For this exercise, reproduce the entries below exactly, but only from the line containing "translated. *)" through the line containing "Definition MESSAGE_SEND_METHOD : string", both included.

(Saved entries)
>>>
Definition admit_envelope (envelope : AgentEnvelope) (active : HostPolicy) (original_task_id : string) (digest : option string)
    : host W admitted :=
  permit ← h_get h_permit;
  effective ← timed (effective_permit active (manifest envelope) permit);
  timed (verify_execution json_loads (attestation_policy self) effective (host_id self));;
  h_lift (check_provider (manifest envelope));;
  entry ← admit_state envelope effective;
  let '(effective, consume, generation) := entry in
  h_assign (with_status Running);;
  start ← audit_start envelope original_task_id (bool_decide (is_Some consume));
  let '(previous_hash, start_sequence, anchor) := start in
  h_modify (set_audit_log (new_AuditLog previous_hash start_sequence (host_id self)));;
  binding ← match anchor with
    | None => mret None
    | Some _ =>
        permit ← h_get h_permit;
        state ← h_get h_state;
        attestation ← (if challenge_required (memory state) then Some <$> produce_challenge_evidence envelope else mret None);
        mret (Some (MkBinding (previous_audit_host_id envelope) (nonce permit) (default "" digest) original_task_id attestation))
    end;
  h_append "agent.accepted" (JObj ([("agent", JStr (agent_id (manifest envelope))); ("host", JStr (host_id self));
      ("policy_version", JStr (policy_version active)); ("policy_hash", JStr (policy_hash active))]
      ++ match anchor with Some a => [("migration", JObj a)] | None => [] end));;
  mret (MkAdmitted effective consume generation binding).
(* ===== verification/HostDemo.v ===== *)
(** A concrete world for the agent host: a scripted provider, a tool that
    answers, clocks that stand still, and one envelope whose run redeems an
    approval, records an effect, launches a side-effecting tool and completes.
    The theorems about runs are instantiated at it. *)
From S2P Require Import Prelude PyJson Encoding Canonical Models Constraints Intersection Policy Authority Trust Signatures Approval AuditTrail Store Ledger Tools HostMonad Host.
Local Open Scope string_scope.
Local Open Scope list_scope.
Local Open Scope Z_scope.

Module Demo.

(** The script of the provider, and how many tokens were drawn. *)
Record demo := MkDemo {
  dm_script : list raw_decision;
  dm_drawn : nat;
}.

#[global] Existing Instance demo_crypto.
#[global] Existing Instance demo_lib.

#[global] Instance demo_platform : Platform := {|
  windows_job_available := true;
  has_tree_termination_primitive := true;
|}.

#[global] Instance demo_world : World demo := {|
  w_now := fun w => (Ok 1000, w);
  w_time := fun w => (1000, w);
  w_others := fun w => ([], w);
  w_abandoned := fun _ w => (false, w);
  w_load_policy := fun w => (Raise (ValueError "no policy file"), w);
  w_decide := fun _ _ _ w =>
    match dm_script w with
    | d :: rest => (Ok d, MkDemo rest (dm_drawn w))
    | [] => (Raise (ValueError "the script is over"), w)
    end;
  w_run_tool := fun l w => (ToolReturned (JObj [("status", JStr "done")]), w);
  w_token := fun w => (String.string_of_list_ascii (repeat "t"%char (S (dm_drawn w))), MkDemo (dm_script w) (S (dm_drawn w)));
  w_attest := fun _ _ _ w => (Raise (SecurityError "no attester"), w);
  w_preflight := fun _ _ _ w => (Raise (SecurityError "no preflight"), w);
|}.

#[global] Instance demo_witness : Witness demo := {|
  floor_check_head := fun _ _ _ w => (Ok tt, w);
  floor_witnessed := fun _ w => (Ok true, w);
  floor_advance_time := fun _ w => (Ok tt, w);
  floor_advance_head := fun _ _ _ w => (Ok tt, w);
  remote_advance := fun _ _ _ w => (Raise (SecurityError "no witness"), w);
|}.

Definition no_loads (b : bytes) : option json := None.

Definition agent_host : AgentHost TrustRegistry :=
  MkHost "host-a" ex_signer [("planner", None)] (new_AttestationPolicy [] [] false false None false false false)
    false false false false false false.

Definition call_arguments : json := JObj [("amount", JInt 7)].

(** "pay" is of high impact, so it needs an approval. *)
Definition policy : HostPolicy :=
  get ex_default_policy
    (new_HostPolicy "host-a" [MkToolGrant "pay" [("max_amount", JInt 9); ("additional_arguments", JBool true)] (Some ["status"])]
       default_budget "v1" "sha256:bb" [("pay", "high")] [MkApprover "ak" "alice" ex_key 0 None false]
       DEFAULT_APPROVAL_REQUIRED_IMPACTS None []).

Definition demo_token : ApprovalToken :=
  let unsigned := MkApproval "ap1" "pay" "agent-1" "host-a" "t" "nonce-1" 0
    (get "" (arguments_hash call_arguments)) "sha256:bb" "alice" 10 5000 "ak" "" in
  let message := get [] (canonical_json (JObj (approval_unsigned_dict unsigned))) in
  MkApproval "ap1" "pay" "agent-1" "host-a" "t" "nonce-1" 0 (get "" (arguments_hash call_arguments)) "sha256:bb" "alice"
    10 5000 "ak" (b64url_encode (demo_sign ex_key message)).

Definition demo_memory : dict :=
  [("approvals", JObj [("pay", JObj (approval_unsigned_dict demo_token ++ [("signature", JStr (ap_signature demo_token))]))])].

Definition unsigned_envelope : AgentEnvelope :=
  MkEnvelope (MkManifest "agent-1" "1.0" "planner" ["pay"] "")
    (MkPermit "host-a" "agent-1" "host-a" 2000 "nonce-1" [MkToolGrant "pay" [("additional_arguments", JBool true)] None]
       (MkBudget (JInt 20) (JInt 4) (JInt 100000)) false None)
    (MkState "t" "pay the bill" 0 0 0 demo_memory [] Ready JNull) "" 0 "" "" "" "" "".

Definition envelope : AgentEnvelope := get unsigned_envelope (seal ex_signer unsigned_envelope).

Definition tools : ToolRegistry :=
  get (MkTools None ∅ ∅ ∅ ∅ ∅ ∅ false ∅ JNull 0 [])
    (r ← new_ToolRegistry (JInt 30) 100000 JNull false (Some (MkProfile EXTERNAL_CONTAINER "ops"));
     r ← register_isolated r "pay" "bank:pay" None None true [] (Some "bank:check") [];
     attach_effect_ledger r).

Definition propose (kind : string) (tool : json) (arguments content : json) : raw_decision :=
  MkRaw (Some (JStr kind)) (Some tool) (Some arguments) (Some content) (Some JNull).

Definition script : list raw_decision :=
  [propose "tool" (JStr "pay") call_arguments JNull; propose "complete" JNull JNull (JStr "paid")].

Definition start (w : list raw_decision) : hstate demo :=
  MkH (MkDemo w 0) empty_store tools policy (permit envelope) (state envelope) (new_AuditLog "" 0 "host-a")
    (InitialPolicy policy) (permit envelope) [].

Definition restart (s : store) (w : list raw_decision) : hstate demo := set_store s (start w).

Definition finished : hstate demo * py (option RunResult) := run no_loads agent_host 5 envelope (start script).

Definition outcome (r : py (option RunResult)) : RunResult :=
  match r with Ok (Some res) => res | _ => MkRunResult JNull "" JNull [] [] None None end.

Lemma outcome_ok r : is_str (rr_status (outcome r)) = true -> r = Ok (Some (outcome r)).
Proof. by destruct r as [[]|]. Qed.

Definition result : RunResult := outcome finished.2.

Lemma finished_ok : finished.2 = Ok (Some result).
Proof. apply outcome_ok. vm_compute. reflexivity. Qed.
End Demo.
<<<
>>>
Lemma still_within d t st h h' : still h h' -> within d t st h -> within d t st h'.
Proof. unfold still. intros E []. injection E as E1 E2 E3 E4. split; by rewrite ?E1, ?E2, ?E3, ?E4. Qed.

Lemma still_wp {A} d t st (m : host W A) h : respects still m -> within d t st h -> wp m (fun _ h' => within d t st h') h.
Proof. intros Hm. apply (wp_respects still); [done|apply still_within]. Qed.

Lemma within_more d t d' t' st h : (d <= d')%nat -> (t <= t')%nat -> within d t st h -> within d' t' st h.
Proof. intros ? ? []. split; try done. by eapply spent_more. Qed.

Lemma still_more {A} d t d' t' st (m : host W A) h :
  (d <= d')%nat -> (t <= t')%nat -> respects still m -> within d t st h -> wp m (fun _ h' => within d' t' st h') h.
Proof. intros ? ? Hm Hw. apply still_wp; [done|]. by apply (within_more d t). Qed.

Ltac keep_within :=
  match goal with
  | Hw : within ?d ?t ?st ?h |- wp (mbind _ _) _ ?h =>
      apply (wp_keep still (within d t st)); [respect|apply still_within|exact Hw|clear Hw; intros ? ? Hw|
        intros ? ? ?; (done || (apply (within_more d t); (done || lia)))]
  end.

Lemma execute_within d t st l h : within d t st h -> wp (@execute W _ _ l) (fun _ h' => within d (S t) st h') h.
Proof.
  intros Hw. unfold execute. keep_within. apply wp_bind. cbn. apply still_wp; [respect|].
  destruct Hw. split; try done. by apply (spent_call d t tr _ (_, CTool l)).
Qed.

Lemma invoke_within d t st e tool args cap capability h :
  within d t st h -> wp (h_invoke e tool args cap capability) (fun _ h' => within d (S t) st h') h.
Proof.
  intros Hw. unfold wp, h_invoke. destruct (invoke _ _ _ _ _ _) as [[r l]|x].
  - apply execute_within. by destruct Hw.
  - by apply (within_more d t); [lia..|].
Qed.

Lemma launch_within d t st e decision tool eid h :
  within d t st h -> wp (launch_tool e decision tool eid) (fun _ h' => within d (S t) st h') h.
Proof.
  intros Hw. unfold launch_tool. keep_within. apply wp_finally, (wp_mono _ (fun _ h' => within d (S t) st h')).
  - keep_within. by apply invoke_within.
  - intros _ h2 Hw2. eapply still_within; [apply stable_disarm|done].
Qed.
<<<
>>>
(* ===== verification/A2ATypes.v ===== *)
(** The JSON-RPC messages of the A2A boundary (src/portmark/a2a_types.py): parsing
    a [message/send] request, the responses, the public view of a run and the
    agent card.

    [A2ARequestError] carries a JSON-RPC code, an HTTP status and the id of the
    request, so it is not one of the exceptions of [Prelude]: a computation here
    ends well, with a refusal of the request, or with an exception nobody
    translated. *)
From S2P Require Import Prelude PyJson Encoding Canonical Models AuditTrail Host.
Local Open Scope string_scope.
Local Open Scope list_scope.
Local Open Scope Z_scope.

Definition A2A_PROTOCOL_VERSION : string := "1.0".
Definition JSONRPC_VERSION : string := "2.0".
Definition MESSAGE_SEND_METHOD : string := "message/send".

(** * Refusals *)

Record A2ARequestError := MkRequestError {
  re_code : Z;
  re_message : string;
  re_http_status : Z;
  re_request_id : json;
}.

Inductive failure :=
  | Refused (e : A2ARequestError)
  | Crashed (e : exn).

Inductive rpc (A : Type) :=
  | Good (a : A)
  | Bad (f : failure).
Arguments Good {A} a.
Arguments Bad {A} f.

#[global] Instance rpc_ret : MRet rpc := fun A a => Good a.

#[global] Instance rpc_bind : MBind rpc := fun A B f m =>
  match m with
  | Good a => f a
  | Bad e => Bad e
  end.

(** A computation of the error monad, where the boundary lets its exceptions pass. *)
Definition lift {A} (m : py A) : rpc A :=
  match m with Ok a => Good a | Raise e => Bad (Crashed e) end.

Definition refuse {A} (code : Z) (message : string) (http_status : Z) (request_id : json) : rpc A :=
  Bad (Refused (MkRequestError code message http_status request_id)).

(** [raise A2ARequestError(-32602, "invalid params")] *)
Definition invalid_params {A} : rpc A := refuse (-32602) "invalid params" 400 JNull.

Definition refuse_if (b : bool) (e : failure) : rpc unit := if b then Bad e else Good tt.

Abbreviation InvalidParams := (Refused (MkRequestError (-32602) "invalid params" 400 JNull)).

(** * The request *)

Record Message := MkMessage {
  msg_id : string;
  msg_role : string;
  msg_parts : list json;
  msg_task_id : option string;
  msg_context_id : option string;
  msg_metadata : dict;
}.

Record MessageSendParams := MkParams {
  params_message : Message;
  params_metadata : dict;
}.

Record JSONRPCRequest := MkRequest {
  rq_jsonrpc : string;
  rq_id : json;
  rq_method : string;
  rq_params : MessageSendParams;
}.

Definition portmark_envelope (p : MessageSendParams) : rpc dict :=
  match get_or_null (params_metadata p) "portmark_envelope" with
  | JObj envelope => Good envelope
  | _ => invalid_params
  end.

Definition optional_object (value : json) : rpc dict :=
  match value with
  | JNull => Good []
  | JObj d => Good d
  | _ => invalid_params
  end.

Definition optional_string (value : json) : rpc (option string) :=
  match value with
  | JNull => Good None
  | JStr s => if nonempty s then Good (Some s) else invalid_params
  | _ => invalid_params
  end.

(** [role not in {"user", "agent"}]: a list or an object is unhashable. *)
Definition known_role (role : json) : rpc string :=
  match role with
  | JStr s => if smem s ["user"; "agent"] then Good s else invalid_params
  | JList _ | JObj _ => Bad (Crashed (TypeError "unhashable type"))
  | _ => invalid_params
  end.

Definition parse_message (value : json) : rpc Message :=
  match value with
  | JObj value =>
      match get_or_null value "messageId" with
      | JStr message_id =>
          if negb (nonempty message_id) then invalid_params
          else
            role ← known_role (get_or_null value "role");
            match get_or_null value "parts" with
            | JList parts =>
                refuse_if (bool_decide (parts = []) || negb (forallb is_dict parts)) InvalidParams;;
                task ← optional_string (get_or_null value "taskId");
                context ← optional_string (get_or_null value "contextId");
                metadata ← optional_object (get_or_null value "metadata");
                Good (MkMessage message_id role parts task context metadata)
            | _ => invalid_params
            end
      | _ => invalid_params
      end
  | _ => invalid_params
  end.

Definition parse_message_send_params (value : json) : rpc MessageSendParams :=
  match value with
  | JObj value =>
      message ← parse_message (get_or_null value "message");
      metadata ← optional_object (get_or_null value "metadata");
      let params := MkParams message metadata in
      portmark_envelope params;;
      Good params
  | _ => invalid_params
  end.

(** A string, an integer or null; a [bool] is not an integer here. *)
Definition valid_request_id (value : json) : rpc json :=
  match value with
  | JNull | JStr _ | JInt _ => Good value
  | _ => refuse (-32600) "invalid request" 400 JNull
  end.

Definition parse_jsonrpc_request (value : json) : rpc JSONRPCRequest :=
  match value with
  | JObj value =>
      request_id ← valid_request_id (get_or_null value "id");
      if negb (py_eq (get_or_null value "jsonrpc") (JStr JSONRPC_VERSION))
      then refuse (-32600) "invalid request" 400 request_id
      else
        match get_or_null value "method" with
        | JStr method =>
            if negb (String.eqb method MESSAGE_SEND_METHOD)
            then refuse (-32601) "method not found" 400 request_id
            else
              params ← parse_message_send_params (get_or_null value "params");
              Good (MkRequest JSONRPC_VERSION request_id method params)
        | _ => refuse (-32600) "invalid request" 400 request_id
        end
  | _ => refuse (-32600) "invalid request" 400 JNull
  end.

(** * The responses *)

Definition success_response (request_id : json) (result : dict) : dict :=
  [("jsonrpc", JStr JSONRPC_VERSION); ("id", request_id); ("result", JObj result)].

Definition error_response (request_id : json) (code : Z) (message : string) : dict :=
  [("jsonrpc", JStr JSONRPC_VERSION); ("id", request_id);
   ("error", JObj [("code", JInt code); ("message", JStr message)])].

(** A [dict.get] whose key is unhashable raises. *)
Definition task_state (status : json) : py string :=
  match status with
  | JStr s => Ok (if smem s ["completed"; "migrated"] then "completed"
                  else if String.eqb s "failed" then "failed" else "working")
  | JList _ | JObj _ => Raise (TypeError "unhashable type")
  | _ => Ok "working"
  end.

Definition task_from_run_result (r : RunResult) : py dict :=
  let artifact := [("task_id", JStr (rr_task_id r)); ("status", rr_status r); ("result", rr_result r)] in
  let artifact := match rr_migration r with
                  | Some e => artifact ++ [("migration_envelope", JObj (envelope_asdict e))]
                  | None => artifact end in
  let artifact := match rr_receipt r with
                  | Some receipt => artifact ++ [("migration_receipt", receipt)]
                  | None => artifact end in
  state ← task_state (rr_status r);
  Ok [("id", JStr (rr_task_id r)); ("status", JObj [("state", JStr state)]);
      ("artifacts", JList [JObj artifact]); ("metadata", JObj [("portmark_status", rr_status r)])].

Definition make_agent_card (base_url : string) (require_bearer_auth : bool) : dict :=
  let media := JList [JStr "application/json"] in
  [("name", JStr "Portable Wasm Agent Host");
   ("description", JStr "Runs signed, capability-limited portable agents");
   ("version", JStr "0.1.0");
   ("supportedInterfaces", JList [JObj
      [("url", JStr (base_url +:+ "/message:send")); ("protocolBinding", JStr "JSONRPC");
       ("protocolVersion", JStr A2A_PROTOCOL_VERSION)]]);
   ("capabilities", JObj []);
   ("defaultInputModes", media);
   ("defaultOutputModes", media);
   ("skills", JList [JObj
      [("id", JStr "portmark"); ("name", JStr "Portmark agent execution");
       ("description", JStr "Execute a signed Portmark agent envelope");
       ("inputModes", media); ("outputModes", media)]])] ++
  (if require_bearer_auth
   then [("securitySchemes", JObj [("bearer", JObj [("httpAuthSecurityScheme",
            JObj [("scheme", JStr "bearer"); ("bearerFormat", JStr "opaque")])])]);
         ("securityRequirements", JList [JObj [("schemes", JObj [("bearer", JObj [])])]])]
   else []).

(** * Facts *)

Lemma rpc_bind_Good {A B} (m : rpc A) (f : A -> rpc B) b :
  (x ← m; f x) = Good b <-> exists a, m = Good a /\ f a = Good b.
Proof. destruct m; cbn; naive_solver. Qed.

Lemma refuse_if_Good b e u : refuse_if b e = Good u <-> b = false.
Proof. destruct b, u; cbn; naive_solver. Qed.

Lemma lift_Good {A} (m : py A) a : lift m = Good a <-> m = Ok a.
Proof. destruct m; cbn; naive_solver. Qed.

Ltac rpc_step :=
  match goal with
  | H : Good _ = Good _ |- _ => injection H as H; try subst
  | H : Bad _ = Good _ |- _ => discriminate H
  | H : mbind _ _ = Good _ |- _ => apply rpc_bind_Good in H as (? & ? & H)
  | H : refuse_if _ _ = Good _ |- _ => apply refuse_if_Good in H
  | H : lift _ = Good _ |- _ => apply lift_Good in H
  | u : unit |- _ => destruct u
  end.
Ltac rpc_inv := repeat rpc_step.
<<<
Output for this task:
    translated. *)
From S2P Require Import Prelude PyJson Encoding Canonical Models AuditTrail Host.
Local Open Scope string_scope.
Local Open Scope list_scope.
Local Open Scope Z_scope.

Definition A2A_PROTOCOL_VERSION : string := "1.0".
Definition JSONRPC_VERSION : string := "2.0".
Definition MESSAGE_SEND_METHOD : string := "message/send".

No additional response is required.